> **THE TASK**
Transcribe the stretch of entries below from the line with "A shallow embedding" through the line with "Inductive panic : Type", exactly and with both ends included; leave out all other lines.

> **DATA SUPPLIED**

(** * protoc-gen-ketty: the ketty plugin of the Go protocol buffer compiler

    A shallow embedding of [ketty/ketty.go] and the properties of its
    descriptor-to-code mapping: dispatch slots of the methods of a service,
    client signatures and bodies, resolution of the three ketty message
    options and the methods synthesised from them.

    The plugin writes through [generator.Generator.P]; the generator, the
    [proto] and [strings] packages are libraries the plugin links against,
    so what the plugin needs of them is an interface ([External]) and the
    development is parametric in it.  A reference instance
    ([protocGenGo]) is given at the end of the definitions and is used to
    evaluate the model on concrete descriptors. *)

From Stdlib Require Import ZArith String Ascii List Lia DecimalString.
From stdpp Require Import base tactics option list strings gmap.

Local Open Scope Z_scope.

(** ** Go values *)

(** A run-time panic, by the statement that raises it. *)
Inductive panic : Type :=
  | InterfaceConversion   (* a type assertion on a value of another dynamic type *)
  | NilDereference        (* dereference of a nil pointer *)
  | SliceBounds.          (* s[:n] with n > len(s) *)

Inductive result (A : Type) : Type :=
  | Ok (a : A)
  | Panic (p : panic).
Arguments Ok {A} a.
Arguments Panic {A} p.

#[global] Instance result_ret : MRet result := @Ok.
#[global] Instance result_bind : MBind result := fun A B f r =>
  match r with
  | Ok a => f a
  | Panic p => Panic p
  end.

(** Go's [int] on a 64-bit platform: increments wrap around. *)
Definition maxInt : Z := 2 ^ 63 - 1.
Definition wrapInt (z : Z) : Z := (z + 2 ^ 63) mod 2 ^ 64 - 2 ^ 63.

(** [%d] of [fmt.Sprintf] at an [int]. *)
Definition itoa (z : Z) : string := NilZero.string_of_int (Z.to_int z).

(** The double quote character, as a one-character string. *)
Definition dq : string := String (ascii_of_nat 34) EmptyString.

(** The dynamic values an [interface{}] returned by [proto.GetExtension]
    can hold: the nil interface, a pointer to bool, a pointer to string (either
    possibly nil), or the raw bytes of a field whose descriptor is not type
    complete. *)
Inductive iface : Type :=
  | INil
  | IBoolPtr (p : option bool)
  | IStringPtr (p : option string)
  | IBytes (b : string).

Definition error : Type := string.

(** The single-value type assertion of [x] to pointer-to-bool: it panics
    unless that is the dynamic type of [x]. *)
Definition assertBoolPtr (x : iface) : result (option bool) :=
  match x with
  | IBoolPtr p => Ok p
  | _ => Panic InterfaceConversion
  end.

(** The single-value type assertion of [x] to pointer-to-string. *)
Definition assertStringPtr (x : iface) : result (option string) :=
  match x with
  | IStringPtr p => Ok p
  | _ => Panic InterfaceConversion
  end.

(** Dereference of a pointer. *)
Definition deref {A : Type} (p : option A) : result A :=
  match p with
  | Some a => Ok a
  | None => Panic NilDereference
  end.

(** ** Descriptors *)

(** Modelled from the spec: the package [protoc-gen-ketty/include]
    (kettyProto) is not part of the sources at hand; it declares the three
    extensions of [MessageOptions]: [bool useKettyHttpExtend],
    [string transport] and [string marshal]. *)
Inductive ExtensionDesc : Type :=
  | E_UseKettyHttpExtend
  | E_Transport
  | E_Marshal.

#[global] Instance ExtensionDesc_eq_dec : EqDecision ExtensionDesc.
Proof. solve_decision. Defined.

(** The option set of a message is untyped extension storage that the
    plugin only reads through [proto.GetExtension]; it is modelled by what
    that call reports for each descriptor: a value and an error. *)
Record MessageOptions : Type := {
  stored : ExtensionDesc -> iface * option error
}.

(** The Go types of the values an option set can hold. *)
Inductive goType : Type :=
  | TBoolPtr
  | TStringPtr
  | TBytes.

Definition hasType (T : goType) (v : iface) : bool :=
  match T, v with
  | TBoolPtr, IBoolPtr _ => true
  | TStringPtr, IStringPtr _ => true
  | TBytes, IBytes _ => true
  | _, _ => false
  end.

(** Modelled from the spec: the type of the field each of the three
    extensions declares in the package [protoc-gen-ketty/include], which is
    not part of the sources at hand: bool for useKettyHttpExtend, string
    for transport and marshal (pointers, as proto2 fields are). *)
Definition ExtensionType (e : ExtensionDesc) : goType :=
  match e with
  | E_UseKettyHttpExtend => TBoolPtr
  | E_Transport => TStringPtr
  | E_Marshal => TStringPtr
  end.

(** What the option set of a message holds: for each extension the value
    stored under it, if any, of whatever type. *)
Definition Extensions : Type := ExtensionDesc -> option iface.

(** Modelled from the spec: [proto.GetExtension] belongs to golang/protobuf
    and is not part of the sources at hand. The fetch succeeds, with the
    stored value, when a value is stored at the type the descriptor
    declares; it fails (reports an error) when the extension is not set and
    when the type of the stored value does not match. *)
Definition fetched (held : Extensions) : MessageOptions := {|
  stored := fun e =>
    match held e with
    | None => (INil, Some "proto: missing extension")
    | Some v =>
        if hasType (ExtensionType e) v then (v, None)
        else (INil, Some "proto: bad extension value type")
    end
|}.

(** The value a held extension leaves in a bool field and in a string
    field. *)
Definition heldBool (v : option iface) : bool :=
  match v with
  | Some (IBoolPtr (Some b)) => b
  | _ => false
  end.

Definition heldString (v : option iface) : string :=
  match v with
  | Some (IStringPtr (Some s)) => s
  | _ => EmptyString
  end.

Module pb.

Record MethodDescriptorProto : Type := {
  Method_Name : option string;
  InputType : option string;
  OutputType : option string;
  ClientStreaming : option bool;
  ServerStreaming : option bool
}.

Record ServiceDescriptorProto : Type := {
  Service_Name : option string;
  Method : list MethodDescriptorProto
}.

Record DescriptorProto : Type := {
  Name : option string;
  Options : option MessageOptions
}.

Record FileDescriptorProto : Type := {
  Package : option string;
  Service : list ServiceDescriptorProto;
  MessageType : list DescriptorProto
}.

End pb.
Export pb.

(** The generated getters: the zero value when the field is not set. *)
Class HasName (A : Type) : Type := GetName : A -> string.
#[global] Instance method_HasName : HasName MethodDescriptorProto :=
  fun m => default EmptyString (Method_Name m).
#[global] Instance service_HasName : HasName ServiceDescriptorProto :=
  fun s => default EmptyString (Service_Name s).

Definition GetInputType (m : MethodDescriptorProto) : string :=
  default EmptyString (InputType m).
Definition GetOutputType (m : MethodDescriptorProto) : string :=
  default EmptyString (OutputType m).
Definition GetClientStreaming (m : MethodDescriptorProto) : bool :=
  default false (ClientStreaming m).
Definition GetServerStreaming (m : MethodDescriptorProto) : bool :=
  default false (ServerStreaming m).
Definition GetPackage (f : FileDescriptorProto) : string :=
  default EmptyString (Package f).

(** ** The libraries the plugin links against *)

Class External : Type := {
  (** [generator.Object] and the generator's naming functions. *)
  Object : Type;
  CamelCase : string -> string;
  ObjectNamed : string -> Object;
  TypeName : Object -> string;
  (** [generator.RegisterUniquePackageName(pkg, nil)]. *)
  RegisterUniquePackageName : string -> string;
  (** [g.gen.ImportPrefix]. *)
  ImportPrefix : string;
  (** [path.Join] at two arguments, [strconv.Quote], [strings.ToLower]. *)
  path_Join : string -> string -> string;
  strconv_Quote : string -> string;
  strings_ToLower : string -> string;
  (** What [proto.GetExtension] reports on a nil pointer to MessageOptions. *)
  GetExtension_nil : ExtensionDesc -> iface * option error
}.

...

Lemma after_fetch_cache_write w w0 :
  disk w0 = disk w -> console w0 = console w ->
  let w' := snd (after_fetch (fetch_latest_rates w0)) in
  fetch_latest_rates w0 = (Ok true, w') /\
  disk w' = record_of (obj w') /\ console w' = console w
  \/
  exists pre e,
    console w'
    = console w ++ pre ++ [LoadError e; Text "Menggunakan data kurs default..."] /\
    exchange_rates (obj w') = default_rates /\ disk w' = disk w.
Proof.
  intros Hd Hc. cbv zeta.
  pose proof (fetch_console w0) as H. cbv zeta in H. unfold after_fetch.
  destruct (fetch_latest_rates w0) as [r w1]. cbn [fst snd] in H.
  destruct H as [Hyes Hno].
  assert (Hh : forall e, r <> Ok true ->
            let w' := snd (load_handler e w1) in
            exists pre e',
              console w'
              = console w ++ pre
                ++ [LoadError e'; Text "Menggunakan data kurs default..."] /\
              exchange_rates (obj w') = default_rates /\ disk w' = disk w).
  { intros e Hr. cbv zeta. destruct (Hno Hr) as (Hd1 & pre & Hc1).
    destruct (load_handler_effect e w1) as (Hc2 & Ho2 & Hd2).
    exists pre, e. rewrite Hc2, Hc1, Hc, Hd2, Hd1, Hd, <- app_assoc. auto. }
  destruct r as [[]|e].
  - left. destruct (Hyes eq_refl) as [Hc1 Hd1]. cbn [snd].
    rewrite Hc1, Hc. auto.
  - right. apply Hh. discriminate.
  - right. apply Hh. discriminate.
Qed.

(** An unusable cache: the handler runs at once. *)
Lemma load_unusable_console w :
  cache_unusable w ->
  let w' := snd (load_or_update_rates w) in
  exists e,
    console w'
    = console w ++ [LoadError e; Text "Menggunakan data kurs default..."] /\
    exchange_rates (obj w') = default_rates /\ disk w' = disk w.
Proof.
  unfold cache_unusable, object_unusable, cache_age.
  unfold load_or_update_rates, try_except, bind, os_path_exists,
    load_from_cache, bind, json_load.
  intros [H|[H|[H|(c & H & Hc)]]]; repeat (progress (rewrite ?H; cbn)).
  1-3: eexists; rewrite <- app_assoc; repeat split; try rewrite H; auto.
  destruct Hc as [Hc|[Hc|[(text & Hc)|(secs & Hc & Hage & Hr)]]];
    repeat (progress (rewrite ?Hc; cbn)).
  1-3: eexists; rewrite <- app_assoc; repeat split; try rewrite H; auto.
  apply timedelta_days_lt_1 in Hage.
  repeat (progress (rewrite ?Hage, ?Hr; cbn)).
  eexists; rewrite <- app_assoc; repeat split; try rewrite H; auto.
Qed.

> **SOLUTION**
    A shallow embedding of [ketty/ketty.go] and the properties of its
    descriptor-to-code mapping: dispatch slots of the methods of a service,
    client signatures and bodies, resolution of the three ketty message
    options and the methods synthesised from them.

    The plugin writes through [generator.Generator.P]; the generator, the
    [proto] and [strings] packages are libraries the plugin links against,
    so what the plugin needs of them is an interface ([External]) and the
    development is parametric in it.  A reference instance
    ([protocGenGo]) is given at the end of the definitions and is used to
    evaluate the model on concrete descriptors. *)

From Stdlib Require Import ZArith String Ascii List Lia DecimalString.
From stdpp Require Import base tactics option list strings gmap.

Local Open Scope Z_scope.

(** ** Go values *)

(** A run-time panic, by the statement that raises it. *)
Inductive panic : Type :=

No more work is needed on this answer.